Nach dem Abitur wusste ich nicht wirklich, was ich machen wollte. Es war noch die Zeit der DDR und wir wussten nicht, dass die Mauer bald fallen würde. Damals gab es nicht viele attraktive Studienmöglichkeiten. Alles, was ich wollte, war, nach Berlin zurückzukehren. Da ich mich schon in der Schulzeit für Informatik interessiert hatte, beschloss ich, einen informatikbezogenen Studiengang an der Humboldt-Universität zu beginnen. Nach dem Fall der Mauer wechselte ich ins Fach Wirtschaftsinformatik. Im Vordiplom merkte ich, dass mich die Wirtschaft doch mehr interessierte als die Informatik. So habe ich schließlich den Diplom-Abschluss in Betriebswirtschaftslehre gemacht. Zu dieser Zeit war ich bereits in einer Beziehung mit meinem Mann. Er hatte Medizin studiert und war in einem Krankenhaus tätig. Das Controlling wurde in den Krankenhäusern gerade erst eingeführt. So bin ich gleich zu Beginn meiner Karriere im Gesundheitswesen gelandet.
Sie haben eine besondere Leidenschaft für das Lesen. Welchen Einfluss hat es auf Sie gehabt?

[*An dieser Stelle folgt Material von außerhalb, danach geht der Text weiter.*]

Definition chartData (s : State) : option (list YearlyPoint.t) :=
  chartDataOf (parseField (initialInvestment s)) (effectiveMonthly s)
    (parseYears (lengthOfTime s)) (parseField (annualReturn s))
    (compoundFrequency s).

Definition comparisonScenarios (s : State) : option (list Scenario.t) :=
  comparisonScenariosOf (parseField (initialInvestment s))
    (effectiveMonthly s) (parseYears (lengthOfTime s))
    (parseField (annualReturn s)) (compoundFrequency s).

Definition accountWarning (s : State) : option Warning :=
  match accountType s with
  | Unselected | General => None
  | TFSA =>
      let annual := parseField (tfsaAnnualContribution s) in
      if Qgtb annual 7000 then Some TfsaOverAnnual else None
  | RRSP =>
      let income := parseField (rrspAnnualIncome s) in
      let annual := parseField (rrspAnnualContribution s) in
      if Qgtb annual 0 && Qgtb income 0 then
        let limit := Math_min (income * 0.18) 31560 in
        if Qgtb annual limit then Some (RrspOverLimit annual limit)
        else None
      else None
  | FHSA =>
      let initial := parseField (initialInvestment s) in
      let annual := parseField (fhsaAnnualContribution s) in
      if Qgtb annual 8000 then Some (FhsaOverAnnual annual)
      else if Qgtb initial 40000 then Some (FhsaInitialOverLifetime initial)
      else
        let years := parseYears (lengthOfTime s) in
        if Qgtb annual 0 && Qgtb (annual * inject_Z years) 40000 then
          let yearsUntilLimit := Math_floor (40000 / annual) in
          Some (FhsaLifetimeHit yearsUntilLimit)
        else None
  | RESP =>
      let initial := parseField (initialInvestment s) in
      let annual := parseField (respAnnualContribution s) in
      let years := parseYears (lengthOfTime s) in
      if Qgtb annual 0 && Qgtb (annual * inject_Z years) 50000 then
        Some (RespLifetimeExceeded (annual * inject_Z years))
      else if Qgtb initial 50000 then Some (RespInitialOverLifetime initial)
      else None
  end.
(** One iteration of the loop, by the outcome of the remote call. *)
Lemma retry_loop_step attempt rest w :
  retry_loop client max_retries (attempt :: rest) w =
  let attempt_line :=
    Stdout (("Attempt " ++ str (attempt + 1) ++ "/" ++ str max_retries ++ "...") ++ nl) in
  let called := [attempt_line; MessagesCreate request] in
  match on_create (remote w) (ncalls w) request with
  | Return response => (Return response, advance w called 1)
  | Raise e =>
      if isinstance e RateLimitError then
        if attempt <? max_retries - 1 then
          retry_loop client max_retries rest
            (advance w
               (called ++
                [Stdout (("⚠️  Rate limited. Waiting " ++ str (2 ^ attempt)
                          ++ "s before retry...") ++ nl);
                 Sleep (2 ^ attempt)]) 1)
        else
          (Raise e,
           advance w
             (called ++ [Stdout ("❌ Max retries exceeded due to rate limiting" ++ nl)]) 1)
      else if isinstance e APIError then
        if contains "ThrottlingException" (str_exn e) && (attempt <? max_retries - 1) then
          retry_loop client max_retries rest
            (advance w
               (called ++
                [Stdout (("⚠️  Throttled. Waiting " ++ str (2 ^ attempt)
                          ++ "s before retry...") ++ nl);
                 Sleep (2 ^ attempt)]) 1)
        else
          (Raise e,
           advance w (called ++ [Stdout (("❌ API Error: " ++ str_exn e) ++ nl)]) 1)
      else if isinstance e Exception then
        (Raise e,
         advance w (called ++ [Stdout (("❌ Unexpected error: " ++ str_exn e) ++ nl)]) 1)
      else (Raise e, advance w called 1)
  end.
Proof.
  cbn zeta.
  cbn [retry_loop]. unfold try_ at 1.
  rewrite bind_run, print_run, messages_create_run, advance_advance.
  cbn [remote ncalls advance Nat.add app].
  rewrite Nat.add_0_r.
  destruct (on_create (remote w) (ncalls w) request) as [response | e]; [reflexivity|].
  cbn [find fst snd handles existsb].
  rewrite !orb_false_r.
  destruct (isinstance e RateLimitError); cbn [snd].
  - destruct (attempt <? max_retries - 1); now run_prims.
  - destruct (isinstance e APIError); cbn [snd].
    + destruct (contains "ThrottlingException" (str_exn e)); cbn [andb];
        [destruct (attempt <? max_retries - 1)|]; now run_prims.
    + destruct (isinstance e Exception); cbn [snd]; now run_prims.
Qed.

End Retry.

Section RetrySchedule.
Import Py Anthropic Script bedrock_error_handling.
Local Open Scope script_scope.

Variable client : Client.
Variable max_retries : Z.

Lemma timeline_app t t' : timeline (t ++ t') = (timeline t ++ timeline t')%list.
Proof.
  induction t as [|ev t IH]; [reflexivity|].
  destruct ev; cbn; now rewrite IH.
Qed.

Lemma sleeps_app t t' : sleeps (t ++ t') = (sleeps t ++ sleeps t')%list.
Proof.
  induction t as [|ev t IH]; [reflexivity|].
  destruct ev; cbn; now rewrite IH.
Qed.

Lemma retryable_cases e :
  retryable e = true ->
  isinstance e RateLimitError = true \/
  (isinstance e RateLimitError = false /\ isinstance e APIError = true /\
   contains "ThrottlingException" (str_exn e) = true).
Proof.
  unfold retryable, is_rate_limit, is_throttling.
  destruct (isinstance e RateLimitError); [now left|right].
  cbn in H. apply andb_prop in H. tauto.
Qed.

(** Attempts that raise retryable errors while attempts remain are each
    followed by a sleep of [2 ^ attempt] seconds and the next attempt. *)
Lemma retry_loop_retried n :
  forall a w rest,
    Z.of_nat (a + n) <= max_retries - 1 ->
    (forall j, (j < n)%nat ->
       exists e, on_create (remote w) (ncalls w + j) request = Raise e /\
                 retryable e = true) ->
    exists evs,
      retry_loop client max_retries (map Z.of_nat (seq a n) ++ rest) w =
      retry_loop client max_retries rest (advance w evs n) /\
      timeline evs = backoffs (map Z.of_nat (seq a n)) /\
      sleeps evs = map (Z.pow 2) (map Z.of_nat (seq a n)).
Proof.
  induction n as [|n IH]; intros a w rest Hmax Hout.
  - exists []. cbn. unfold advance. rewrite app_nil_r, Nat.add_0_r.
    destruct w; auto.
  - destruct (Hout 0%nat ltac:(lia)) as (e & Hcall & Hre).
    rewrite Nat.add_0_r in Hcall.
    cbn [seq map app]. rewrite retry_loop_step. cbv zeta. rewrite Hcall.
    assert (Hlt : (Z.of_nat a <? max_retries - 1) = true) by (apply Z.ltb_lt; lia).
    rewrite Hlt.
    destruct (retryable_cases e Hre) as [Hrl | (Hrl & Hapi & Hthr)];
      [rewrite Hrl | rewrite Hrl, Hapi, Hthr; cbn [andb]].
    all: match goal with |- context [retry_loop _ _ (_ ++ ?r)%list ?w1] =>
           destruct (IH (S a) w1 r) as (evs & Hrun & Htl & Hsl)
         end.
    all: try lia.
    all: try (intros j Hj; destruct (Hout (S j) ltac:(lia)) as (e' & He' & Hre');
              exists e'; split; [|exact Hre'];
              cbn [remote ncalls advance];
              now replace (ncalls w + 1 + j)%nat with (ncalls w + S j)%nat by lia).
    all: eexists; split; [rewrite Hrun, advance_advance; reflexivity|].
    all: rewrite timeline_app, sleeps_app, Htl, Hsl; split; reflexivity.
Qed.

End RetrySchedule.

Section RetryClaims.
Import Py Anthropic Script bedrock_error_handling.
Local Open Scope script_scope.

Lemma range_pred_last (n : Z) :
  1 <= n -> range n = (range (n - 1) ++ [n - 1])%list.
Proof.
  intros Hn. unfold range.
  replace (Z.to_nat n) with (Z.to_nat (n - 1) + 1)%nat by lia.
  rewrite seq_app, map_app. cbn. f_equal. f_equal. lia.
Qed.

(** C1: when every attempt is rate-limited, [call_with_retry] makes exactly
    [max_retries] attempts, sleeps [2^k] seconds between attempt [k+1] and
    attempt [k+2] for [k = 0 .. max_retries - 2], does not sleep after the
    last attempt, and fails with the rate-limit error of the last attempt.
    With three attempts, rate-limited twice and then answered, it sleeps 1s
    then 2s and returns the answer. *)
Theorem call_with_retry_rate_limited :
  (forall client max_retries w,
      1 <= max_retries ->
      (forall k, (k < Z.to_nat max_retries)%nat ->
         exists e, on_create (remote w) (ncalls w + k) request = Raise e /\
                   is_rate_limit e = true) ->
      exists e evs,
        call_with_retry client max_retries w =
          (Raise e, advance w evs (Z.to_nat max_retries)) /\
        on_create (remote w) (ncalls w + Z.to_nat (max_retries - 1)) request = Raise e /\
        is_rate_limit e = true /\
        timeline evs = (backoffs (range (max_retries - 1)) ++ [inl tt])%list /\
        sleeps evs = map (Z.pow 2) (range (max_retries - 1)))
  /\
  (forall client w e1 e2 response,
      on_create (remote w) (ncalls w) request = Raise e1 ->
      is_rate_limit e1 = true ->
      on_create (remote w) (ncalls w + 1) request = Raise e2 ->
      is_rate_limit e2 = true ->
      on_create (remote w) (ncalls w + 2) request = Return response ->
      exists evs,
        call_with_retry client 3 w = (Return response, advance w evs 3) /\
        timeline evs = [inl tt; inr 1; inl tt; inr 2; inl tt] /\
        sleeps evs = [1; 2]).
Proof.
  split.
  - intros client max_retries w Hmax Hout.
    unfold call_with_retry. rewrite (range_pred_last max_retries Hmax).
    unfold range at 1.
    destruct (retry_loop_retried client max_retries (Z.to_nat (max_retries - 1))
                0%nat w [max_retries - 1]) as (evs & Hrun & Htl & Hsl).
    { lia. }
    { intros j Hj. destruct (Hout j ltac:(lia)) as (e & He & Hrl).
      exists e. split; [exact He|]. unfold retryable. now rewrite Hrl. }
    rewrite Hrun, retry_loop_step. cbv zeta.
    cbn [remote ncalls advance].
    destruct (Hout (Z.to_nat (max_retries - 1)) ltac:(lia)) as (e & He & Hrl).
    rewrite He. unfold is_rate_limit in Hrl. rewrite Hrl, Z.ltb_irrefl.
    exists e. eexists. split; [|split; [|split; [|split]]].
    + rewrite advance_advance. f_equal. f_equal. lia.
    + reflexivity.
    + exact Hrl.
    + rewrite timeline_app, Htl. reflexivity.
    + rewrite sleeps_app, Hsl. cbn. now rewrite app_nil_r.
  - intros client w e1 e2 response H1 R1 H2 R2 H3.
    unfold is_rate_limit in R1, R2.
    unfold call_with_retry. change (range 3) with [0; 1; 2].
    rewrite retry_loop_step. cbv zeta. rewrite H1, R1.
    change (0 <? 3 - 1) with true. cbv iota.
    rewrite retry_loop_step. cbv zeta. cbn [remote ncalls advance]. rewrite H2, R2.
    change (1 <? 3 - 1) with true. cbv iota.
    rewrite retry_loop_step. cbv zeta. cbn [remote ncalls advance].
    replace (ncalls w + 1 + 1)%nat with (ncalls w + 2)%nat by lia.
    rewrite H3, !advance_advance.
    eexists. split; [reflexivity|]. split; reflexivity.
Qed.

End RetryClaims.

Section RetryThrottling.
Import Py Anthropic Script bedrock_error_handling.
Local Open Scope script_scope.

Variable client : Client.
Variable max_retries : Z.

Lemma since_advance w evs k : since w (advance w evs k) = evs.
Proof.
  unfold since, advance; cbn [trace].
  induction (trace w) as [|ev t IH]; [reflexivity | exact IH].
Qed.

Lemma advance_nothing w : advance w [] 0 = w.
Proof. destruct w. unfold advance; cbn. now rewrite app_nil_r, Nat.add_0_r. Qed.

(** A retried attempt announced as throttled counts its sleep; one
    announced as rate-limited does not. *)
Lemma throttle_sleeps_throttled line req x s tl :
  throttle_sleeps
    (Stdout line :: MessagesCreate req ::
     Stdout (("⚠️  Throttled. Waiting " ++ x) ++ nl) :: Sleep s :: tl) =
  s :: throttle_sleeps tl.
Proof. reflexivity. Qed.

Lemma throttle_sleeps_rate_limited line req x s tl :
  throttle_sleeps
    (Stdout line :: MessagesCreate req ::
     Stdout (("⚠️  Rate limited. Waiting " ++ x) ++ nl) :: Sleep s :: tl) =
  throttle_sleeps tl.
Proof. reflexivity. Qed.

Ich war schon immer eine Leseratte, und Bücher haben mir geholfen, meinen Horizont zu erweitern. Es gab noch kein Internet und keine sozialen Netzwerke. Die jungen Leute hatten also eine Menge Zeit zur Verfügung. Ich habe fast jedes Buch aus dem Bücherschrank meiner Großmutter oder meiner Mutter gelesen. Auch heute noch bereitet es mir viel Vergnügen, diese kleinen Momente der Freude zu schaffen, wenn ich ein Buch lese und dabei eine Tasse Tee trinke. Ich lese vor allem Gegenwartsliteratur, aber auch immer wieder gerne die Romane von Jane Austen. Ich gehöre einem Frauen-Literaturclub an. Wir treffen uns regelmäßig, um über ein von uns gelesenes Buch zu diskutieren. Das letzte Buch, das mich ganz besonders beeindruckt hat, ist „Americanah“ von der nigerianischen Autorin Chimamanda Ngozie Adichie. Auch das Buch der Autorin Alice Hasters, „Was weiße Menschen nicht über Rassismus hören wollen aber wissen sollten“, fand ich sehr lesenswert.
Musik und Sport spielen in Ihrem Leben auch eine wichtige Rolle…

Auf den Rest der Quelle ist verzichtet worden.